Recordamos hoy a Santa Teresita del Niño Jesús

Hermanos: celebramos hoy la fiesta de Santa Teresa del Niño Jesús y de la Santa Faz, conocida también como Santa Teresa de Lisieux, vírgen consagrada y Doctora de la Iglesia.

María Francisca Teresa Martín nace en Alençon en 1873. Penúltima hija de una familia numerosa, su padre era un modesto relojero y su madre, Celia Guérin, una mujer piadosa que fallece cuando Teresa tiene 3 años de edad.

Influenciada por alguna de sus hermanas mayores, que ya habían elegido la vida religiosa, Teresa obtiene el permiso excepcional para entrar como carmelita descalza en el Carmelo de Lisieux con sólo 15 años.

En 1897 cae gravemente enferma y muere el 30 de septiembre tras una agonía de dos días.

En 1923 es beatificada y en 1925 canonizada.

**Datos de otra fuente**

(** * The mockup composition engine of [src/mockup_cli/cli.py]

    A shallow embedding of the rendering pipeline (aspect-fit resize,
    rotation, opacity scaling, blend compositing and the two render entry
    points) and of the commands around it (configuration parsing and
    templates, anchors, output names, the batch loop), together with the
    properties stated about them.

    - Python floats are IEEE-754 binary64 and NumPy [float32] arrays are
      binary32; both are modelled by one executable rounding function over
      the rationals (module [IEEE]).
    - A raster is an RGBA image with 8-bit channels, given by its size and
      its pixel at every coordinate.
    - What Pillow and OpenCV compute inside their resampling, rotation and
      warping kernels is not part of this repository; those pixel values are
      an interface ([Extern]) of which only the output size is fixed.
      [Image.alpha_composite] is written out, since the properties of
      normal blending depend on it.
    - The commands see the file system through [FileSystem] and [PathLib],
      and Python's character classes through [Unicode]; uploading and the
      graphical front end are not modelled. *)

From Stdlib Require Import ZArith QArith Qround Qabs Qpower Qreduction Qcanon.
From Stdlib Require Import Lia Lqa Bool List String Ascii.
From Stdlib Require Import SpecFloat.
From Stdlib Require Strings.Byte.
From Stdlib Require DecimalString.
Import ListNotations.

Set Warnings "-register-all".

Open Scope Z_scope.

(* ================================================================== *)
(** * IEEE-754 arithmetic, round to nearest, ties to even *)
(* ================================================================== *)

Module IEEE.

(** A binary format: [prec] bits of significand, exponents below [emax]. *)
Record format := Format { prec : Z; emax : Z }.

(** Python's [float]. *)
Definition binary64 := Format 53 1024.
(** NumPy's [float32]. *)
Definition binary32 := Format 24 128.

(** Exponent of the smallest subnormal. *)
Definition emin (fmt : format) : Z := 3 - emax fmt - prec fmt.

(** A float is a NaN, an infinity or a finite rational.  The sign of zero
    is not kept: nothing in the program can observe it (no float is ever a
    divisor, and every result leaves through [round], a comparison or a
    cast to [uint8]). *)
Inductive float := NaN | Inf (neg : bool) | Fin (q : Q).

Definition pow2 (k : Z) : Q := Qpower 2 k.

(** [ilog2 x] is the [e] with [2^e <= x < 2^(e+1)], for [x > 0]. *)
Definition ilog2 (x : Q) : Z :=
  let e0 := Z.log2 (Qnum x) - Z.log2 (Zpos (Qden x)) in
  if Qle_bool (pow2 e0) x then e0 else e0 - 1.

(** Nearest integer, ties to the even one. *)
Definition rne (x : Q) : Z :=
  let f := Qfloor x in
  match (x - inject_Z f ?= 1 # 2)%Q with
  | Lt => f
  | Gt => f + 1
  | Eq => if Z.even f then f else f + 1
  end.

(** Exponent of the unit in the last place of [x] in format [fmt]. *)
Definition ulp_exp (fmt : format) (x : Q) : Z :=
  Z.max (ilog2 (Qabs x) - prec fmt + 1) (emin fmt).

(** [x] rounded to the format, exponent range unbounded above. *)
Definition rnd (fmt : format) (x : Q) : Q :=
  if Qeq_bool x 0 then 0%Q
  else let k := ulp_exp fmt x in
       Qred (inject_Z (rne (x / pow2 k)) * pow2 k).

(** [x] rounded to the format; overflow gives an infinity. *)
Definition round_q (fmt : format) (x : Q) : float :=
  let y := rnd fmt x in
  if Qle_bool (pow2 (emax fmt)) (Qabs y) then Inf (negb (Qle_bool 0 y))
  else Fin y.

Definition is_neg (q : Q) : bool := negb (Qle_bool 0 q).

Definition fopp (a : float) : float :=
  match a with
  | NaN => NaN
  | Inf s => Inf (negb s)
  | Fin q => Fin (- q)
  end.

Definition fabs (a : float) : float :=
  match a with
  | NaN => NaN
  | Inf _ => Inf false
  | Fin q => Fin (Qabs q)
  end.

Definition fadd (fmt : format) (a b : float) : float :=
  match a, b with
  | NaN, _ | _, NaN => NaN
  | Inf s, Inf t => if Bool.eqb s t then Inf s else NaN
  | Inf s, Fin _ | Fin _, Inf s => Inf s
  | Fin x, Fin y => round_q fmt (x + y)
  end.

En 1927 es proclamada patrona de la misiones pese a no haber abandonado nunca el convento. Su vida fue un testimonio de amor sencillo y humilde apostando por el valor de la oración y de los pequeños actos.

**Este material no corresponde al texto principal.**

(** * scratch-svg-renderer: the quirks-mode SVG loader of [src/svg-renderer.js]

    A shallow embedding of the [SvgRenderer] class: the DOM it walks, the
    JavaScript numbers it computes with (IEEE-754 binary64, as Rocq's primitive
    floats), the renderer object and the page it attaches the drawing to, and
    the methods [loadString], [_transformText], [_findLargestStrokeWidth] and
    [_transformMeasurements]; then the canvas, its context and the images,
    and the methods that draw: [getDrawRatio], [_draw], [_drawFromImage] and
    [fromString]. *)

From Stdlib Require Import Bool Arith ZArith List String Ascii Lia.
From Stdlib Require Import Floats DecimalString Permutation.
Import ListNotations.

Set Warnings "-register-all".

Open Scope bool_scope.
Open Scope string_scope.
Open Scope list_scope.

(* ================================================================== *)
(** * The DOM *)
(* ================================================================== *)

Module Dom.

(** A DOM node.  Only elements carry a tag name and attributes; text and
    comment nodes have no [getAttribute] and an empty [childNodes].  The
    attributes are an ordered association list from names to string values. *)
Inductive node : Type :=
| Element (localName : string) (attributes : list (string * string))
          (childNodes : list node)
| Text (data : string)
| Comment (data : string).

(** The induction principle that also gives the hypothesis for every child. *)
Section NodeInd.
Variable P : node -> Prop.
Hypothesis HElement : forall name attrs kids,
    Forall P kids -> P (Element name attrs kids).
Hypothesis HText : forall s, P (Text s).
Hypothesis HComment : forall s, P (Comment s).

Fixpoint node_ind' (n : node) : P n :=
  match n with
  | Element name attrs kids =>
      HElement name attrs kids
        ((fix all (l : list node) : Forall P l :=
            match l with
            | [] => Forall_nil P
            | k :: l' => Forall_cons k (node_ind' k) (all l')
            end) kids)
  | Text s => HText s
  | Comment s => HComment s
  end.
End NodeInd.

Definition childNodes (n : node) : list node :=
  match n with
  | Element _ _ kids => kids
  | _ => []
  end.

Definition isElement (n : node) : bool :=
  match n with
  | Element _ _ _ => true
  | _ => false
  end.

(** [node.localName]: the tag of an element, nothing for the other nodes. *)
Definition localName (n : node) : option string :=
  match n with
  | Element name _ _ => Some name
  | _ => None
  end.

(** ** Attributes *)

Definition attrs := list (string * string).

Su doctrina habla de que Dios está en todas partes, en toda situación y en toda persona y que son los sencillos actos de la vida, hechos con amor, el camino hacia la santificación:

La santidad no consiste en ésta o la otra práctica, sino en una disposición del corazón que nos hace humildes y pequeños entre los brazos de Dios, conscientes de nuestra flaqueza y confiados hasta la audacia en su bondad de Padre.»

En 1997 es declarada doctora de la Iglesia, siendo la tercera mujer en conseguir ese nombramiento dentro de esa institución. Anteriormente habían sido declaradas doctoras Santa Teresa de Jesús, también carmelita, y Santa Catalina de Siena.

La obra escrita de Santa Teresita es pequeña, sin embargo, presenta un claro interés. Consta de dos manuscritos autobiográficos escritos por mandato de dos de sus prioras y un tercero que es una carta a su hermana. Además se cuenta con 274 cartas escritas a diversas personalidades, un libro de poemas religiosos, algunas obritas teatrales, textos dispersos y las palabras pronunciadas durante su larga agonía y recogidas por sus hermanas Paulina y Celina, monjas en el mismo convento (Wikipedia).
Santa Teresa es patrona de los que sufren de SIDA, de los aviadores, de los que sufren alguna enfermedad, de los floristas, de las misiones y de Rusia, y segunda patrona de Francia. También es protectora especial de mi esposa, cuyo nombre mi esposa asumió al convertirse en Benedictina seglar.